00:29What what concerns me more than how the cancer cells look on our microscope is the fact that the cancer has been reported to have already spread beyond the prostate to the bones.
00:41And when the cancer has spread to the bones, that makes it stage four.
00:45That that means that the cancer is not curable. There's no treatment available that can cure the cancer.
00:52There's definitely treatment available that can control the cancer.
00:55There's really good treatment to control the cancer.
00:58And I would assume that the doctors caring for the former president are thinking that way right now.
01:04So so with prostate cancer, this metastasized to the bone, you could control it for years.
01:09Two or three years is very realistic.
01:11And some lucky patients get control for four, five, six and even longer.
01:16So I would assume that the president or former president gets a very thorough physical every year.
01:25One of the best screening tools that we have to detect cancer is called the PSA.
01:30That's a blood test that looks for cancer.
01:33I would be interested to know what his PSA was the last time it was checked.
01:39It's it's it's sort of hard for me to believe that he's had a PSA within the past year that was normal.
01:45It's possible. It's definitely possible.
01:48But that would surprise me.
01:50Usually prostate cancer doesn't, you know, go full throttle like this too often.
01:57When it when it does, that's usually a bad, bad sign.
02:00That's that's an aggressive cancer for sure.
02:02But it does seem odd when you lower that amount of testosterone, we call that androgen deprivation.
02:09It's very effective controlling the cancer.
02:11It almost always works.
02:14You can expect the patient to feel better, have a lower PSA.
02:17The scans look better.
02:18But what it doesn't do is cure the cancer.
02:20So at some point, that strategy will stop working and we can cross our fingers and hope that it works for many years.
02:27If we're unlucky, it might only work for six months, 12 months.
02:31But that would really be disappointing.
02:32Well, the cancer, it it might not be causing any symptoms right now.
02:38If it was, sometimes patients have weight loss, fatigue, bone pain, sometimes urinary symptoms sometimes.

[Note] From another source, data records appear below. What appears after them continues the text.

(** * Storage Transfer Engine: block-blob upload, control plane and status codes

    A shallow embedding of the parts of the copy tool that the
    specification speaks about:

    - [GoInt]     : the wrap-around of the machine integers;
    - [Common]    : the transfer status codes and their string forms
                    (package [common]);
    - [Handlers]  : the front-end handlers for [list], [cancel], [pause],
                    [resume] and the directory upload of the [copy] command
                    (package [handlers]);
    - [BlockId]   : UUID text and base64 block identifiers;
    - [Ste]       : the local-to-block-blob prologue, its chunk loop and the
                    put-blob fast path; the chunk closure returned by
                    [generateUploadFunc], run by several workers that
                    interleave at every access to the shared transfer state;
                    and the earlier variant of that closure, which counts
                    with [atomic.AddUint32] directly (package [ste]);
    - [Sender]    : [anyToRemote] and its dummy chunk for empty files;
    - [TransferStatus], [SenderChunks], [SteCalls] : the later status type
                    with its names, the chunks a source is cut into, and
                    the calls of the chunk closures on the service with the
                    invariants they keep;
    - [Http]      : the HTTP client of the front end and the handlers on a
                    response that may be nil;
    - [ListCommand] : the [list] command and its printers;
    - [CopyHandlers] : upload and download of the [copy] command.

    Machine integers are integers of [Z] with the wrap-around of their Go type
    written out. *)

From Stdlib Require Import ZArith Lia Ascii String List Bool.
From stdpp Require Import base tactics option list strings.

Local Open Scope Z_scope.

(** ** Machine integers *)

Module GoInt.

Definition wrap_unsigned (bits : Z) (x : Z) : Z := x mod 2 ^ bits.

Definition wrap_signed (bits : Z) (x : Z) : Z :=
  (x + 2 ^ (bits - 1)) mod 2 ^ bits - 2 ^ (bits - 1).

Definition to_uint8 := wrap_unsigned 8.
Definition to_uint32 := wrap_unsigned 32.
Definition to_uint64 := wrap_unsigned 64.
Definition to_int32 := wrap_signed 32.
Definition to_int64 := wrap_signed 64.

Definition max_int64 : Z := 2 ^ 63 - 1.
Definition max_uint32 : Z := 2 ^ 32 - 1.
Definition max_uint8 : Z := 255.

End GoInt.

(** ** Results of code that may panic *)

Inductive outcome (A : Type) : Type :=
| Ret (a : A)
| Panic (msg : string).
Arguments Ret {A} a.
Arguments Panic {A} msg.

Definition outcome_bind {A B} (m : outcome A) (k : A -> outcome B) : outcome B :=
  match m with
  | Ret a => k a
  | Panic msg => Panic msg
  end.

Definition panics {A} (m : outcome A) : bool :=
  match m with
  | Ret _ => false
  | Panic _ => true
  end.

(** ** Package common: transfer status codes *)

Module Common.

(** [type Status uint8] *)
Definition Status := Z.

Definition TransferStatusActive : Status := 0.
Definition TransferStatusComplete : Status := 1.
Definition TransferStatusFailed : Status := 2.
Definition TranferStatusAll : Status := 254.

(** The status strings that [TransferStatusStringToStatusCode] accepts. *)
Definition accepted_status_strings : list string :=
  ["TransferStatusActive"; "TransferStatusComplete"; "TransferStatusFailed";
   "TranferStatusAll"]%string.

Definition TransferStatusStringToStatusCode (status : string) : outcome Status :=
  if String.eqb status "TransferStatusActive" then Ret 0
  else if String.eqb status "TransferStatusComplete" then Ret 1
  else if String.eqb status "TransferStatusFailed" then Ret 2
  else if String.eqb status "TranferStatusAll" then Ret 254
  else Panic "invalid expected transfer status".

Definition TransferStatusCodeToString (status : Status) : outcome string :=
  if status =? 0 then Ret "TransferStatusActive"%string
  else if status =? 1 then Ret "TransferStatusComplete"%string
  else if status =? 2 then Ret "TransferStatusFailed"%string
  else if status =? 255 then Ret "TranferStatusAll"%string
  else Panic "invalid expected transfer status code".

(** String to code and back, as the list command does when it prints the
    transfers it asked for. *)
Definition status_round_trip (s : string) : outcome string :=
  outcome_bind (TransferStatusStringToStatusCode s) TransferStatusCodeToString.

(** The later status type, [type TransferStatus uint32]. *)
Definition TransferInProgress : Z := 0.
Definition TransferComplete : Z := 1.
Definition TransferFailed : Z := 2.
Definition TransferAny : Z := 254.

Definition is_terminal (st : Z) : bool :=
  (st =? TransferComplete) || (st =? TransferFailed).

End Common.

(** ** Package handlers: list, cancel, pause, resume *)

Module Handlers.

Record ListCmdArgsAndFlags := {
  lc_JobId : string;
  lc_TransferStatus : string
}.

Record ListJobPartsTransfers := {
  lo_JobId : string;
  lo_ExpectedTransferStatus : Common.Status
}.

(** The part of [HandleListCommand] that builds the list order. *)
Definition HandleListCommand_order (commandLineInput : ListCmdArgsAndFlags)
  : outcome ListJobPartsTransfers :=
  if negb (String.eqb (lc_TransferStatus commandLineInput) "") then
    outcome_bind
      (Common.TransferStatusStringToStatusCode (lc_TransferStatus commandLineInput))
      (fun code => Ret {| lo_JobId := lc_JobId commandLineInput;
                          lo_ExpectedTransferStatus := code |})
  else
    Ret {| lo_JobId := lc_JobId commandLineInput;
           lo_ExpectedTransferStatus := GoInt.max_uint8 |}.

02:44But it it might be asymptomatic.
02:48The treatment, the hormone therapy that I I'm pretty confident the president will get.
02:53It lowers the testosterone.
02:55And when that happens, it can cause hot flashes for sure.

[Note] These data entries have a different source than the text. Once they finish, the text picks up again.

(** The state of a wait for the connected state that [co_await] has suspended. *)
Lemma await_connected_suspended (sock : QLocalSocket) (timeout_msecs : Z) :
  state sock <> ConnectedState ->
  let op := WaitForConnectedOperation.new (Some sock) (Some timeout_msecs) in
  let op' := co_await WaitForConnectedOperation.await_ready
                      WaitForConnectedOperation.await_suspend op in
  WaitForConnectedOperation.await_ready op = false /\
  mObj op' = Some sock /\
  mConn op' = Some SlotWaitForConnected /\
  suspended op' /\
  mTimerActive op' = (0 <? timeout_msecs) /\
  effects op' = Connect stateChanged :: timer_start_trace timeout_msecs /\
  teardown op' = Disconnect stateChanged :: timer_stop_trace timeout_msecs.
Proof.
  intros Hst. unfold co_await, WaitForConnectedOperation.await_ready. simpl.
  assert (E : LocalSocketState_eqb (state sock) ConnectedState = false).
  { destruct (state sock); try reflexivity. now contradiction Hst. }
  rewrite E.
  unfold WaitForConnectedOperation.await_suspend, startTimeoutTimer,
    timer_start_trace, timer_stop_trace, teardown, suspended.
  simpl. destruct (0 <? timeout_msecs); simpl; repeat split; reflexivity.
Qed.

(** The state of a wait for the disconnection that [co_await] has suspended. *)
Lemma await_disconnected_suspended (sock : QLocalSocket) (timeout_msecs : Z) :
  state sock <> UnconnectedState ->
  let op := WaitForDisconnectedOperation.new (Some sock) timeout_msecs in
  let op' := co_await WaitForDisconnectedOperation.await_ready
                      WaitForDisconnectedOperation.await_suspend op in
  WaitForDisconnectedOperation.await_ready op = false /\
  mObj op' = Some sock /\
  mConn op' = Some SlotWaitForDisconnected /\
  suspended op' /\
  mTimerActive op' = (0 <? timeout_msecs) /\
  effects op' = Connect disconnected :: timer_start_trace timeout_msecs /\
  teardown op' = Disconnect disconnected :: timer_stop_trace timeout_msecs.
Proof.
  intros Hst. unfold co_await, WaitForDisconnectedOperation.await_ready. simpl.
  assert (E : LocalSocketState_eqb (state sock) UnconnectedState = false).
  { destruct (state sock); try reflexivity. now contradiction Hst. }
  rewrite E.
  unfold WaitForDisconnectedOperation.await_suspend, startTimeoutTimer,
    timer_start_trace, timer_stop_trace, teardown, suspended.
  simpl. destruct (0 <? timeout_msecs); simpl; repeat split; reflexivity.
Qed.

03:00It can cause fatigue.
03:01It can affect your heart.
03:03It can affect the strength of your bones.
03:06Those side effects are likely in someone who may have some baseline frailty or baseline cognitive dysfunction.

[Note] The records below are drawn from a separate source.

(** * RefScore backend: session registry, progress broadcast and job orchestration

    A shallow embedding of [backend/deepsearch_api.py]:
    the connection manager ([ConnectionManager]), the broadcasting view,
    the lazily built process-wide NLP processor ([get_refiner]), the
    keep-alive loop of the streaming endpoint ([websocket_endpoint]) and the
    submit handler ([refine]).

    Python objects that are shared and mutated (the settings dictionaries)
    live in an explicit store; exceptions are values of an error type and
    every function that may raise returns an [outcome]. *)

From Stdlib Require Import QArith.
From stdpp Require Import gmap strings list fin_maps.

Open Scope Z_scope.

(** ** Text *)

(** A Python [str] is a sequence of Unicode code points. *)
Definition str := list N.

(** An ASCII literal as a [str]. *)
Definition lit (s : string) : str :=
  map Ascii.N_of_ascii (String.list_ascii_of_string s).

(** [str.isspace] on one code point: the code points Python treats as
    whitespace, those [str.strip()] removes. *)
Definition isspace (c : N) : bool :=
  ((9 <=? c) && (c <=? 13) || (28 <=? c) && (c <=? 32)
   || (c =? 133) || (c =? 160) || (c =? 5760)
   || (8192 <=? c) && (c <=? 8202)
   || (c =? 8232) || (c =? 8233) || (c =? 8239) || (c =? 8287)
   || (c =? 12288))%N.

Fixpoint lstrip (s : str) : str :=
  match s with
  | [] => []
  | c :: s' => if isspace c then lstrip s' else s
  end.

Definition rstrip (s : str) : str := rev (lstrip (rev s)).

(** [s.strip()] *)
Definition strip (s : str) : str := rstrip (lstrip s).

(** Truth value of a [str]: non-empty. *)
Definition str_truthy (s : str) : bool :=
  match s with [] => false | _ => true end.

(** [not s or not s.strip()] *)
Definition blank (s : str) : bool :=
  negb (str_truthy s) || negb (str_truthy (strip s)).

(** ** Exceptions and outcomes *)

(** The instances of [Exception] the module raises or handles. Signals that
    derive from [BaseException] only (task cancellation, interpreter exit)
    are not failures of an operation and are not modelled. *)
Inductive exception :=
  | HTTPException (status_code : Z) (detail : str)
  | WebSocketDisconnect
  | TimeoutError
  | ValueError (msg : str)
  | KeyError (key : string)
  | TypeError (msg : str)
  | RuntimeError (msg : str).

Definition is_HTTPException (e : exception) : bool :=
  match e with HTTPException _ _ => true | _ => false end.

Definition is_WebSocketDisconnect (e : exception) : bool :=
  match e with WebSocketDisconnect => true | _ => false end.

Definition is_TimeoutError (e : exception) : bool :=
  match e with TimeoutError => true | _ => false end.

Inductive outcome (A : Type) :=
  | Returned (a : A)
  | Raised (e : exception).
Arguments Returned {A} a.
Arguments Raised {A} e.

(** [try: body except Exception: pass] *)
Definition try_pass (body : outcome unit) : outcome unit :=
  match body with
  | Returned _ => Returned tt
  | Raised _ => Returned tt
  end.

(** ** Wire messages *)

(** The JSON objects handed to [json.dumps]. *)
Inductive message :=
  | MsgError (text : str)
  | MsgProgress (progress : Q) (text : str)
  | MsgPing.

(** ** ConnectionManager *)

(** A WebSocket is identified by its object identity. *)
Definition session := nat.

(** What [send_text] does on a session: it returns or raises. *)
Definition transport := session -> message -> outcome unit.

(** [list.remove(x)]: drops the first occurrence, [None] when there is
    none (Python raises [ValueError]). *)
Fixpoint list_remove (x : session) (l : list session) : option (list session) :=
  match l with
  | [] => None
  | y :: l' =>
      if decide (x = y) then Some l'
      else match list_remove x l' with
           | Some r => Some (y :: r)
           | None => None
           end
  end.

(** [ConnectionManager.connect]: [accept] may raise; on success the socket
    is appended. *)
Definition connect (accept : outcome unit) (ws : session)
    (active_connections : list session) : list session * outcome unit :=
  match accept with
  | Returned _ => (active_connections ++ [ws], Returned tt)
  | Raised e => (active_connections, Raised e)
  end.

03:13You know, I would worry that the hormone approach might make those symptoms a little bit worse.
03:18You know, the question I was expecting is whether this diagnosis might explain the president's decline over the last two or three years.
03:28And my belief is probably not.
03:30I don't think he had cancer the last two years.
03:34And that's why we saw physical decline on television.
03:37I think probably that happened from something else.
03:40And this cancer just happened to be diagnosed.
03:42For individuals that have metastatic prostate cancer, the five-year survival is about 37 percent.
03:50In individuals that we diagnose with low risk or average prostate cancer that's localized, that hasn't spread anywhere, that gets treated, it's close to 100 percent.
03:59In a lot of patients that get diagnosed with metastatic prostate cancer, the treatment usually starts the day of the diagnosis.
04:05So patients may start on their androgen deprivation therapy, which is pretty much like hormone castration.
04:13So we're trying to, like, slow down the cancer, which can be fed by hormones or testosterone.
04:18So the treatment starts there.
04:20And then as more evaluations are being given and as they see more specials, as we're expanding the team, more things may be added based on what that specific patient needs.
04:35So we're trying to, like, slow down the cancer.